** Opening Input block **

Lemma Zdigits2_nonneg m : 0 <= Zdigits2 m.
Proof. destruct m; cbn; lia. Qed.

Lemma Zdigits2_le m n : 0 <= m -> 0 <= n -> m < 2 ^ n -> Zdigits2 m <= n.
Proof.
  intros Hm Hn Hlt. destruct (Z.eq_dec m 0) as [->|]; [cbn; lia|].
  destruct (Zdigits2_bounds m ltac:(lia)) as [Hlo _].
  destruct (Z.le_gt_cases (Zdigits2 m) n) as [|Hgt]; [assumption|exfalso].
  assert (2 ^ n <= 2 ^ (Zdigits2 m - 1)) by (apply Z.pow_le_mono_r; lia).
  lia.
Qed.

Lemma Zdigits2_ge m n : 0 <= n -> 2 ^ n <= m -> n + 1 <= Zdigits2 m.
Proof.
  intros Hn Hle.
  assert (0 < m) by (pose proof (Z.pow_pos_nonneg 2 n); lia).
  destruct (Zdigits2_bounds m ltac:(lia)) as [_ Hhi].
  destruct (Z.le_gt_cases (n + 1) (Zdigits2 m)) as [|Hgt]; [assumption|exfalso].
  assert (2 ^ Zdigits2 m <= 2 ^ n)
    by (apply Z.pow_le_mono_r; pose proof (Zdigits2_nonneg m); lia).
  lia.
Qed.

Lemma div_pow2_lt m d k p :
  0 <= m -> m < 2 ^ d -> 0 <= d -> 0 <= k -> 0 <= p -> d - k <= p ->
  m / 2 ^ k < 2 ^ p.
Proof.
  intros Hm Hlt Hd Hk Hp Hle.
  apply Z.div_lt_upper_bound; [apply Z.pow_pos_nonneg; lia|].
  rewrite <- Z.pow_add_r by lia.
  apply Z.lt_le_trans with (2 ^ d); [exact Hlt|].
  apply Z.pow_le_mono_r; lia.
Qed.

Lemma div_pow2_ge m d k :
  0 <= k -> k <= d -> 2 ^ d <= m -> 2 ^ (d - k) <= m / 2 ^ k.
Proof.
  intros Hk Hd Hle.
  apply Z.div_le_lower_bound; [apply Z.pow_pos_nonneg; lia|].
  rewrite <- Z.pow_add_r by lia. replace (k + (d - k)) with d by lia. exact Hle.
Qed.

Lemma shr_rank mrs e n A B :
  0 <= A -> 0 < B -> 0 <= shr_m mrs -> rank mrs = rk A B -> 0 <= n ->
  snd (shr mrs e n) = e + n /\
  rank (fst (shr mrs e n)) = rk A (B * 2 ^ n) /\
  0 <= shr_m (fst (shr mrs e n)).
Proof.
  intros HA HB Hm Hr Hn. destruct n as [|p|p]; try lia; cbn [shr fst snd].
  - rewrite Z.mul_1_r. repeat split; [lia|exact Hr|exact Hm].
  - destruct (rank_iter p mrs A B HA HB Hm Hr) as [E M]. repeat split; assumption.
Qed.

** Closing Input block **

- [What to do] Set down every entry exactly as it appears.

- [Answer space]
Lemma Zdigits2_nonneg m : 0 <= Zdigits2 m.
Proof. destruct m; cbn; lia. Qed.

Lemma Zdigits2_le m n : 0 <= m -> 0 <= n -> m < 2 ^ n -> Zdigits2 m <= n.
Proof.
  intros Hm Hn Hlt. destruct (Z.eq_dec m 0) as [->|]; [cbn; lia|].
  destruct (Zdigits2_bounds m ltac:(lia)) as [Hlo _].
  destruct (Z.le_gt_cases (Zdigits2 m) n) as [|Hgt]; [assumption|exfalso].
  assert (2 ^ n <= 2 ^ (Zdigits2 m - 1)) by (apply Z.pow_le_mono_r; lia).
  lia.
Qed.

Lemma Zdigits2_ge m n : 0 <= n -> 2 ^ n <= m -> n + 1 <= Zdigits2 m.
Proof.
  intros Hn Hle.
  assert (0 < m) by (pose proof (Z.pow_pos_nonneg 2 n); lia).
  destruct (Zdigits2_bounds m ltac:(lia)) as [_ Hhi].
  destruct (Z.le_gt_cases (n + 1) (Zdigits2 m)) as [|Hgt]; [assumption|exfalso].
  assert (2 ^ Zdigits2 m <= 2 ^ n)
    by (apply Z.pow_le_mono_r; pose proof (Zdigits2_nonneg m); lia).
  lia.
Qed.

Lemma div_pow2_lt m d k p :
  0 <= m -> m < 2 ^ d -> 0 <= d -> 0 <= k -> 0 <= p -> d - k <= p ->
  m / 2 ^ k < 2 ^ p.
Proof.
  intros Hm Hlt Hd Hk Hp Hle.
  apply Z.div_lt_upper_bound; [apply Z.pow_pos_nonneg; lia|].
  rewrite <- Z.pow_add_r by lia.
  apply Z.lt_le_trans with (2 ^ d); [exact Hlt|].
  apply Z.pow_le_mono_r; lia.
Qed.

Lemma div_pow2_ge m d k :
  0 <= k -> k <= d -> 2 ^ d <= m -> 2 ^ (d - k) <= m / 2 ^ k.
Proof.
  intros Hk Hd Hle.
  apply Z.div_le_lower_bound; [apply Z.pow_pos_nonneg; lia|].
  rewrite <- Z.pow_add_r by lia. replace (k + (d - k)) with d by lia. exact Hle.
Qed.

Lemma shr_rank mrs e n A B :
  0 <= A -> 0 < B -> 0 <= shr_m mrs -> rank mrs = rk A B -> 0 <= n ->
  snd (shr mrs e n) = e + n /\
  rank (fst (shr mrs e n)) = rk A (B * 2 ^ n) /\
  0 <= shr_m (fst (shr mrs e n)).
Proof.
  intros HA HB Hm Hr Hn. destruct n as [|p|p]; try lia; cbn [shr fst snd].
  - rewrite Z.mul_1_r. repeat split; [lia|exact Hr|exact Hm].
  - destruct (rank_iter p mrs A B HA HB Hm Hr) as [E M]. repeat split; assumption.
Qed.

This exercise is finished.